Rev RS Hawker 's biography paints a picture of Copinger's arrival in a furious storm. The population turned out in the hope of a wreck, and saw a waterlogged, ship with a man of Herculean height near the wheel, the skipper of the boat. He was cast into the waves, and made it to the shore. He ends up marrying a local girl, Dinah Hamlyn, and becomes head of a large, terrifying gang, half smuggler, half pirate. One of his exploits was to lure a revenue cutter into a channel near Gull Rock and all perished when it went aground. To deter the excisemen on another occasion, the crew cut the head off a gauger, and carried the body to sea.

Copinger amassed such a fortune that he bought a farm for cash — in gold coin.. Copinger controlled land transport, forbidding anyone to move on 'Copinger's tracks' at night. The paths converged at a headland called Steeple Brink, hundreds of feet below which was Copinger's Cave. His marriage to Dinah produced a son, who, though deaf and dumb was as cruel as his father, and who murdered a playmate when aged six.
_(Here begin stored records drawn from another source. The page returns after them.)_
(** The cells of a path are pairwise distinct cells of the grid. *)
Lemma path_cells v w n :
  path g v w n →
  ∃ l : list Z, Z.of_nat (length l) = n ∧ NoDup l ∧
    ∀ x, x ∈ l → in_range g x ∧ elev g x ≤ elev g v.
Proof.
  induction 1 as [v Hv|v u w n (Hv & _ & _ & Hlt) _ (l & Hlen & Hnd & Hl)].
  - exists [v]. split; [done|]. split; [apply NoDup_singleton|].
    intros x ->%list_elem_of_singleton. split; [done|lia].
  - exists (v :: l). split; [simpl; lia|]. split.
    + apply NoDup_cons. split; [|done].
      intros Hin. apply Hl in Hin. lia.
    + intros x [->|Hin]%elem_of_cons; [split; [done|lia]|].
      apply Hl in Hin. split; [tauto|lia].
Qed.

(** Hence a path has at most [size] cells. *)
Lemma path_length_le_size v w n : path g v w n → n ≤ size g.
Proof.
  intros (l & <- & Hnd & Hl)%path_cells.
  assert (l ⊆+ seqZ 0 (size g)) as Hsub.
  { apply NoDup_submseteq; [done|]. intros x [Hx _]%Hl.
    apply elem_of_seqZ. unfold in_range in Hx. lia. }
  apply submseteq_length in Hsub. rewrite length_seqZ in Hsub.
  assert (0 ≤ size g) by (destruct Hshape as (HC & HR & -> & _); nia).
  lia.
Qed.

(** *** Reading and writing the state vector *)

Lemma at_index_Some {A} (l : list A) (i : Z) (x : A) :
  0 ≤ i → l !! Z.to_nat i = Some x → at_index l i = Done x.
Proof.
  intros Hi Hx. unfold at_index.
  destruct (Z.ltb_spec i 0); [lia|]. by rewrite Hx.
Qed.

Lemma lookup_state (st : list NodeState) i :
  Z.of_nat (length st) = size g → in_range g i →
  ∃ s, st !! Z.to_nat i = Some s.
Proof.
  intros Hlen [Hi0 Hi1]. apply lookup_lt_is_Some_2. lia.
Qed.

Lemma relax_length st v u :
  Z.of_nat (length st) = size g → in_range g v → in_range g u →
  post (relax g v u st) (λ st', length st' = length st).
Proof using Hshape.
  intros Hlen Hv Hu.
  destruct (lookup_state st u Hlen Hu) as [su Hsu].
  destruct (lookup_state st v Hlen Hv) as [sv Hsv].
  unfold relax.
  rewrite (at_index_Some st u su), !at_index_data by (done || apply Hu).
  simpl. rewrite (at_index_Some st v sv) by (done || apply Hv). simpl.
  repeat case_match; simpl; unfold set_state; by rewrite ?length_insert.
Qed.

(** *** Termination of [dfs] *)

(** [dfs] returns as soon as [fuel] bounds the number of cells of the
    descending paths from [v], whatever the state vector holds. *)
Lemma dfs_returns fuel :
  ∀ v st,
    in_range g v → Z.of_nat (length st) = size g →
    (∀ w n, path g v w n → n ≤ Z.of_nat fuel) →
    post (dfs fuel g v st) (λ st', length st' = length st).
Proof using Hshape.
  induction fuel as [|fuel IH]; intros v st Hv Hlen Hfuel.
  { specialize (Hfuel v 1 (path_one g v Hv)). lia. }
  simpl. rewrite (lower_neighbors_eq v Hv). simpl.
  apply post_bind.
  eapply post_mono.
  { apply (foldM_post _ (λ _ st', length st' = length st)); [done|].
    intros pre u suf st' Hl Hst'.
    assert (edge g v u) as He.
    { apply elem_of_lower_list; [done|]. rewrite Hl.
      apply elem_of_app. right. apply elem_of_cons. by left. }
    pose proof He as (_ & Hu & _).
    assert (Z.of_nat (length st') = size g) as Hlen' by lia.
    destruct (lookup_state st' u Hlen' Hu) as [su Hsu].
    rewrite (at_index_Some st' u su) by (done || apply Hu). simpl.
    apply post_bind.
    apply (post_mono _ (λ st'', length st'' = length st')).
    - destruct (visited su); simpl; [done|].
      apply IH; [done..|].
      intros w n Hp. specialize (Hfuel w (n + 1) (path_step g v u w n He Hp)).
      lia.
    - intros st'' Hst''. eapply post_mono.
      + apply relax_length; [lia|done..].
      + simpl. lia. }
  simpl. intros st' Hst'.
  destruct (lookup_state st' v) as [sv Hsv]; [lia|done|].
  rewrite (at_index_Some st' v sv) by (done || apply Hv). simpl.
  unfold set_state. by rewrite length_insert.
Qed.

Lemma dfs_fuel_enough v st :
  in_range g v → Z.of_nat (length st) = size g →
  post (dfs (Z.to_nat (size g)) g v st) (λ st', length st' = length st).
Proof using Hshape.
  intros Hv Hlen. apply dfs_returns; [done..|].
  intros w n Hp%path_length_le_size. lia.
Qed.

(** *** Correctness of [dfs] *)

Hypothesis Hfit : drops_fit g.

Lemma relax_post st v u su sv :
  in_range g v → in_range g u →
  st !! Z.to_nat u = Some su → st !! Z.to_nat v = Some sv →
  INT_MIN ≤ distance su + 1 ≤ INT_MAX →
  INT_MIN ≤ drop su + elev g v - elev g u ≤ INT_MAX →
  ∃ nd nr,
    relax g v u st
    = Done (set_state st v
              {| visited := visited sv; distance := nd; drop := nr |}) ∧
    lex_le (distance su + 1) (drop su + elev g v - elev g u) nd nr ∧
    lex_le (distance sv) (drop sv) nd nr ∧
    ((nd = distance sv ∧ nr = drop sv) ∨
     (nd = distance su + 1 ∧ nr = drop su + elev g v - elev g u)).
Proof using Hshape.
  intros Hv Hu Hsu Hsv Hd Hr. unfold relax, lex_le.
  rewrite (at_index_Some st u su), !at_index_data by (done || apply Hu).
  simpl. rewrite (at_index_Some st v sv) by (done || apply Hv). simpl.
  rewrite sub32_add32. unfold add32. rewrite !wrap_small by done.
  rewrite Z.gtb_ltb.
  destruct (Z.ltb_spec (distance sv) (distance su + 1)) as [Hlt|Hge].
  { eexists _, _. split; [done|]. lia. }
  destruct (Z.eqb_spec (distance su + 1) (distance sv)) as [Heq|Hne].
  { eexists _, _. split; [done|]. lia. }
  exists (distance sv), (drop sv). split; [|lia].
  unfold set_state. rewrite list_insert_id; [done|]. by destruct sv.
Qed.

(** The tie-break of [relax] in plain arithmetic: a strictly longer
    candidate replaces the recorded pair, a candidate of equal length keeps
    the greater drop, a shorter one is discarded. *)
Lemma relax_tie_break st v u su sv :
  in_range g v → in_range g u →
  st !! Z.to_nat u = Some su → st !! Z.to_nat v = Some sv →
  INT_MIN ≤ distance su + 1 ≤ INT_MAX →
  INT_MIN ≤ drop su + elev g v - elev g u ≤ INT_MAX →
  let L := distance su + 1 in
  let D := drop su + elev g v - elev g u in
  relax g v u st
  = Done (set_state st v
            {| visited := visited sv;
               distance := if distance sv <? L then L else distance sv;
               drop := if distance sv <? L then D
                       else if L =? distance sv then Z.max (drop sv) D
                       else drop sv |}).
Proof using Hshape.
  intros Hv Hu Hsu Hsv Hd Hr. unfold relax.
  rewrite (at_index_Some st u su), !at_index_data by (done || apply Hu).
  simpl. rewrite (at_index_Some st v sv) by (done || apply Hv). simpl.
  rewrite sub32_add32. unfold add32. rewrite !wrap_small by done.
  rewrite Z.gtb_ltb.
  destruct (distance sv <? distance su + 1); [done|].
  destruct (distance su + 1 =? distance sv); [done|].
  unfold set_state. rewrite list_insert_id; [done|]. by destruct sv.
Qed.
Copinger eventually was drowned in a violent storm.

There is another story in this Copinger family history . This says "This gentleman left Cork about 1760, and fixed his residence at Roscoff, in Brittany, where he purchased an estate and erected several houses. During the revolution, 1793, his property was destroyed. Shortly after this he settled in Cornwall, where he purchased an estate called Trewhiddle. He seems to have acquired a considerable fortune, for on the marriage of his daughter Marianne, with the Hon. Robert Cotton Trefusis, he gave her as a portion a sum of £40,000.[1] There are legends containing more or less of truth still to be met with on the coast of Cornwall respecting this eccentric character. It is said that his arrival in Cornwall was signalled by a terrific hurricane."